◆ Work task
All entries should be copied exactly, none left out.
++++ Data excerpts
(** Every initial stretch of a log of paired inserts has as many calls on
    the plain buffer as on the goal-conditioned one, or one less; as many
    when it stops after a paired insert. *)
Lemma paired_calls_prefix ts cs cs' :
  paired_calls ts = cs ++ cs' ->
  (after_paired_insert cs -> length (her_calls cs) = length (plain_calls cs)) /\
  (length (plain_calls cs) <= length (her_calls cs) <= S (length (plain_calls cs)))%nat.
Proof.
  revert cs. induction ts as [|t ts IH]; intros cs.
  - intros Hnil. symmetry in Hnil. apply app_eq_nil in Hnil as [-> _].
    split; [done|simpl; lia].
  - change (paired_calls (t :: ts))
      with (HerAdd t :: PlainAdd (project t) :: paired_calls ts).
    destruct cs as [|c1 [|c2 cs]].
    + intros _. split; [done|simpl; lia].
    + intros [= <- _]. split; [by intros []|simpl; lia].
    + intros [= <- <- Hrest]. destruct (IH _ Hrest) as [Heq Hle].
      split.
      * intros Hafter. cbn. f_equal. apply Heq.
        destruct cs as [|c cs]; [done|exact Hafter].
      * unfold her_calls, plain_calls in *. cbn. lia.
Qed.

(** ** The claims *)

(** What every run keeps true of its two buffers: the plain one holds, slot
    by slot, the projection of the goal-conditioned one; both hold the
    inserts of one sequence of timesteps into the empty buffers of capacity
    36090; the log is the paired calls of that sequence. *)
Lemma debug_buffers args w s :
  locals (debug args w) = Some s ->
  exists ts,
    replay_buffer s = foldl add (new_buffer (Z.to_nat 36090)) ts /\
    plain_replay_buffer s = foldl add (new_buffer (Z.to_nat 36090)) (project <$> ts) /\
    calls s = paired_calls ts /\
    mirrors project (replay_buffer s) (plain_replay_buffer s).
Proof.
  intros Hs. destruct (debug_replayed _ _ _ Hs) as (ts & Hher & Hplain & Hcalls).
  exists ts. change (replay_buffer (allocate args)) with
    (new_buffer (T:=HerTransition) (Z.to_nat 36090)) in Hher.
  change (plain_replay_buffer (allocate args)) with
    (new_buffer (T:=PlainTransition) (Z.to_nat 36090)) in Hplain.
  change (calls (allocate args)) with (@nil Call) in Hcalls.
  split; [exact Hher|]. split; [exact Hplain|]. split; [exact Hcalls|].
  rewrite Hher, Hplain. apply mirrors_inserts, mirrors_new_buffer.
Qed.

Lemma mirrored_slot_forward (b : RingBuffer HerTransition) b' (i : nat) t :
  mirrors project b b' ->
  slots b !! i = Some (Some t) -> slots b' !! i = Some (Some (project t)).
Proof. intros Hm Hi. by rewrite (mirrors_slot _ _ _ _ Hm), Hi. Qed.

Lemma mirrored_slot_backward (b : RingBuffer HerTransition) b' (i : nat) (u : PlainTransition) :
  mirrors project b b' ->
  slots b' !! i = Some (Some u) ->
  exists t, slots b !! i = Some (Some t) /\ u = project t.
Proof.
  intros Hm. rewrite (mirrors_slot _ _ _ _ Hm).
  destruct (slots b !! i) as [[t|]|]; [|done..].
  intros [= <-]. by exists t.
Qed.

(** C3 (pairing invariant): however a run ends, a slot of the
    goal-conditioned buffer holds a transition exactly when the same slot of
    the plain buffer does, and the two carry the same action, reward, done
    flag and info; and the k-th call on the plain buffer was made with the
    action, reward, done flag and info of the k-th call on the
    goal-conditioned buffer. *)
Theorem pairing_invariant args w s :
  locals (debug args w) = Some s ->
  (forall (i : nat) t,
     slots (replay_buffer s) !! i = Some (Some t) ->
     exists u : PlainTransition, slots (plain_replay_buffer s) !! i = Some (Some u) /\
                same_step_values t u) /\
  (forall (i : nat) (u : PlainTransition),
     slots (plain_replay_buffer s) !! i = Some (Some u) ->
     exists t, slots (replay_buffer s) !! i = Some (Some t) /\
               same_step_values t u) /\
  (forall (k : nat) t,
     her_calls (calls s) !! k = Some t ->
     exists u : PlainTransition, plain_calls (calls s) !! k = Some u /\ same_step_values t u).
Proof.
  intros Hs. destruct (debug_buffers _ _ _ Hs) as (ts & _ & _ & Hcalls & Hm).
  split; [|split].
  - intros i t Hi. exists (project t).
    split; [by eapply mirrored_slot_forward|done].
  - intros i u Hi. destruct (mirrored_slot_backward _ _ _ _ Hm Hi) as (t & Ht & ->).
    by exists t.
  - intros k t. rewrite Hcalls, her_calls_paired, plain_calls_paired.
    intros Hk. exists (project t). by rewrite list_lookup_fmap, Hk.
Qed.

(** C4 (projection invariant): however a run ends, the observation and the
    next-observation in a slot of the plain buffer are the "observation"
    components of the structured observation and next-observation in the
    same slot of the goal-conditioned buffer, and so it is for the k-th
    calls on the two buffers. *)
Theorem projection_invariant args w s :
  locals (debug args w) = Some s ->
  (forall (i : nat) t,
     slots (replay_buffer s) !! i = Some (Some t) ->
     exists u : PlainTransition, slots (plain_replay_buffer s) !! i = Some (Some u) /\
                observation_projected t u) /\
  (forall (i : nat) (u : PlainTransition),
     slots (plain_replay_buffer s) !! i = Some (Some u) ->
     exists t, slots (replay_buffer s) !! i = Some (Some t) /\
               observation_projected t u) /\
  (forall (k : nat) t,
     her_calls (calls s) !! k = Some t ->
     exists u : PlainTransition, plain_calls (calls s) !! k = Some u /\ observation_projected t u).
Proof.
  intros Hs. destruct (debug_buffers _ _ _ Hs) as (ts & _ & _ & Hcalls & Hm).
  split; [|split].
  - intros i t Hi. exists (project t).
    split; [by eapply mirrored_slot_forward|done].
  - intros i u Hi. destruct (mirrored_slot_backward _ _ _ _ Hm Hi) as (t & Ht & ->).
    by exists t.
  - intros k t. rewrite Hcalls, her_calls_paired, plain_calls_paired.
    intros Hk. exists (project t). by rewrite list_lookup_fmap, Hk.
Qed.

(** C10: at every point of a run that lies after a paired insert (every
    initial stretch of the final log that stops after a call on the plain
    buffer, and the empty one) the two buffers have received the same number
    of insert calls; in between, the goal-conditioned buffer is one call
    ahead at most; and at the end both buffers count the same number of
    inserts, the number of calls logged for each. *)
Theorem insert_calls_balanced args w s :
  locals (debug args w) = Some s ->
  (forall cs cs',
     calls s = cs ++ cs' ->
     after_paired_insert cs ->
     length (her_calls cs) = length (plain_calls cs)) /\
  (forall cs cs',
     calls s = cs ++ cs' ->
     (length (plain_calls cs) <= length (her_calls cs) <= S (length (plain_calls cs)))%nat) /\
  total_inserted (replay_buffer s) = length (her_calls (calls s)) /\
  total_inserted (plain_replay_buffer s) = length (plain_calls (calls s)) /\
  total_inserted (replay_buffer s) = total_inserted (plain_replay_buffer s).
Proof.
  intros Hs. destruct (debug_buffers _ _ _ Hs) as (ts & Hher & Hplain & Hcalls & Hm).
  split; [|split].
  - intros cs cs' Hcs. rewrite Hcalls in Hcs. by apply (paired_calls_prefix _ _ _ Hcs).
  - intros cs cs' Hcs. rewrite Hcalls in Hcs. by apply (paired_calls_prefix _ _ _ Hcs).
  - rewrite Hcalls, her_calls_paired, plain_calls_paired, Hher, Hplain.
    rewrite !add_total_inserted, !length_fmap. done.
Qed.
++++++++
◆ Written reply
(** Every initial stretch of a log of paired inserts has as many calls on
    the plain buffer as on the goal-conditioned one, or one less; as many
    when it stops after a paired insert. *)
Lemma paired_calls_prefix ts cs cs' :
  paired_calls ts = cs ++ cs' ->
  (after_paired_insert cs -> length (her_calls cs) = length (plain_calls cs)) /\
  (length (plain_calls cs) <= length (her_calls cs) <= S (length (plain_calls cs)))%nat.
Proof.
  revert cs. induction ts as [|t ts IH]; intros cs.
  - intros Hnil. symmetry in Hnil. apply app_eq_nil in Hnil as [-> _].
    split; [done|simpl; lia].
  - change (paired_calls (t :: ts))
      with (HerAdd t :: PlainAdd (project t) :: paired_calls ts).
    destruct cs as [|c1 [|c2 cs]].
    + intros _. split; [done|simpl; lia].
    + intros [= <- _]. split; [by intros []|simpl; lia].
    + intros [= <- <- Hrest]. destruct (IH _ Hrest) as [Heq Hle].
      split.
      * intros Hafter. cbn. f_equal. apply Heq.
        destruct cs as [|c cs]; [done|exact Hafter].
      * unfold her_calls, plain_calls in *. cbn. lia.
Qed.

(** ** The claims *)

(** What every run keeps true of its two buffers: the plain one holds, slot
    by slot, the projection of the goal-conditioned one; both hold the
    inserts of one sequence of timesteps into the empty buffers of capacity
    36090; the log is the paired calls of that sequence. *)
Lemma debug_buffers args w s :
  locals (debug args w) = Some s ->
  exists ts,
    replay_buffer s = foldl add (new_buffer (Z.to_nat 36090)) ts /\
    plain_replay_buffer s = foldl add (new_buffer (Z.to_nat 36090)) (project <$> ts) /\
    calls s = paired_calls ts /\
    mirrors project (replay_buffer s) (plain_replay_buffer s).
Proof.
  intros Hs. destruct (debug_replayed _ _ _ Hs) as (ts & Hher & Hplain & Hcalls).
  exists ts. change (replay_buffer (allocate args)) with
    (new_buffer (T:=HerTransition) (Z.to_nat 36090)) in Hher.
  change (plain_replay_buffer (allocate args)) with
    (new_buffer (T:=PlainTransition) (Z.to_nat 36090)) in Hplain.
  change (calls (allocate args)) with (@nil Call) in Hcalls.
  split; [exact Hher|]. split; [exact Hplain|]. split; [exact Hcalls|].
  rewrite Hher, Hplain. apply mirrors_inserts, mirrors_new_buffer.
Qed.

Lemma mirrored_slot_forward (b : RingBuffer HerTransition) b' (i : nat) t :
  mirrors project b b' ->
  slots b !! i = Some (Some t) -> slots b' !! i = Some (Some (project t)).
Proof. intros Hm Hi. by rewrite (mirrors_slot _ _ _ _ Hm), Hi. Qed.

Lemma mirrored_slot_backward (b : RingBuffer HerTransition) b' (i : nat) (u : PlainTransition) :
  mirrors project b b' ->
  slots b' !! i = Some (Some u) ->
  exists t, slots b !! i = Some (Some t) /\ u = project t.
Proof.
  intros Hm. rewrite (mirrors_slot _ _ _ _ Hm).
  destruct (slots b !! i) as [[t|]|]; [|done..].
  intros [= <-]. by exists t.
Qed.

(** C3 (pairing invariant): however a run ends, a slot of the
    goal-conditioned buffer holds a transition exactly when the same slot of
    the plain buffer does, and the two carry the same action, reward, done
    flag and info; and the k-th call on the plain buffer was made with the
    action, reward, done flag and info of the k-th call on the
    goal-conditioned buffer. *)
Theorem pairing_invariant args w s :
  locals (debug args w) = Some s ->
  (forall (i : nat) t,
     slots (replay_buffer s) !! i = Some (Some t) ->
     exists u : PlainTransition, slots (plain_replay_buffer s) !! i = Some (Some u) /\
                same_step_values t u) /\
  (forall (i : nat) (u : PlainTransition),
     slots (plain_replay_buffer s) !! i = Some (Some u) ->
     exists t, slots (replay_buffer s) !! i = Some (Some t) /\
               same_step_values t u) /\
  (forall (k : nat) t,
     her_calls (calls s) !! k = Some t ->
     exists u : PlainTransition, plain_calls (calls s) !! k = Some u /\ same_step_values t u).
Proof.
  intros Hs. destruct (debug_buffers _ _ _ Hs) as (ts & _ & _ & Hcalls & Hm).
  split; [|split].
  - intros i t Hi. exists (project t).
    split; [by eapply mirrored_slot_forward|done].
  - intros i u Hi. destruct (mirrored_slot_backward _ _ _ _ Hm Hi) as (t & Ht & ->).
    by exists t.
  - intros k t. rewrite Hcalls, her_calls_paired, plain_calls_paired.
    intros Hk. exists (project t). by rewrite list_lookup_fmap, Hk.
Qed.

(** C4 (projection invariant): however a run ends, the observation and the
    next-observation in a slot of the plain buffer are the "observation"
    components of the structured observation and next-observation in the
    same slot of the goal-conditioned buffer, and so it is for the k-th
    calls on the two buffers. *)
Theorem projection_invariant args w s :
  locals (debug args w) = Some s ->
  (forall (i : nat) t,
     slots (replay_buffer s) !! i = Some (Some t) ->
     exists u : PlainTransition, slots (plain_replay_buffer s) !! i = Some (Some u) /\
                observation_projected t u) /\
  (forall (i : nat) (u : PlainTransition),
     slots (plain_replay_buffer s) !! i = Some (Some u) ->
     exists t, slots (replay_buffer s) !! i = Some (Some t) /\
               observation_projected t u) /\
  (forall (k : nat) t,
     her_calls (calls s) !! k = Some t ->
     exists u : PlainTransition, plain_calls (calls s) !! k = Some u /\ observation_projected t u).
Proof.
  intros Hs. destruct (debug_buffers _ _ _ Hs) as (ts & _ & _ & Hcalls & Hm).
  split; [|split].
  - intros i t Hi. exists (project t).
    split; [by eapply mirrored_slot_forward|done].
  - intros i u Hi. destruct (mirrored_slot_backward _ _ _ _ Hm Hi) as (t & Ht & ->).
    by exists t.
  - intros k t. rewrite Hcalls, her_calls_paired, plain_calls_paired.
    intros Hk. exists (project t). by rewrite list_lookup_fmap, Hk.
Qed.

(** C10: at every point of a run that lies after a paired insert (every
    initial stretch of the final log that stops after a call on the plain
    buffer, and the empty one) the two buffers have received the same number
    of insert calls; in between, the goal-conditioned buffer is one call
    ahead at most; and at the end both buffers count the same number of
    inserts, the number of calls logged for each. *)
Theorem insert_calls_balanced args w s :
  locals (debug args w) = Some s ->
  (forall cs cs',
     calls s = cs ++ cs' ->
     after_paired_insert cs ->
     length (her_calls cs) = length (plain_calls cs)) /\
  (forall cs cs',
     calls s = cs ++ cs' ->
     (length (plain_calls cs) <= length (her_calls cs) <= S (length (plain_calls cs)))%nat) /\
  total_inserted (replay_buffer s) = length (her_calls (calls s)) /\
  total_inserted (plain_replay_buffer s) = length (plain_calls (calls s)) /\
  total_inserted (replay_buffer s) = total_inserted (plain_replay_buffer s).
Proof.
  intros Hs. destruct (debug_buffers _ _ _ Hs) as (ts & Hher & Hplain & Hcalls & Hm).
  split; [|split].
  - intros cs cs' Hcs. rewrite Hcalls in Hcs. by apply (paired_calls_prefix _ _ _ Hcs).
  - intros cs cs' Hcs. rewrite Hcalls in Hcs. by apply (paired_calls_prefix _ _ _ Hcs).
  - rewrite Hcalls, her_calls_paired, plain_calls_paired, Hher, Hplain.
    rewrite !add_total_inserted, !length_fmap. done.
Qed.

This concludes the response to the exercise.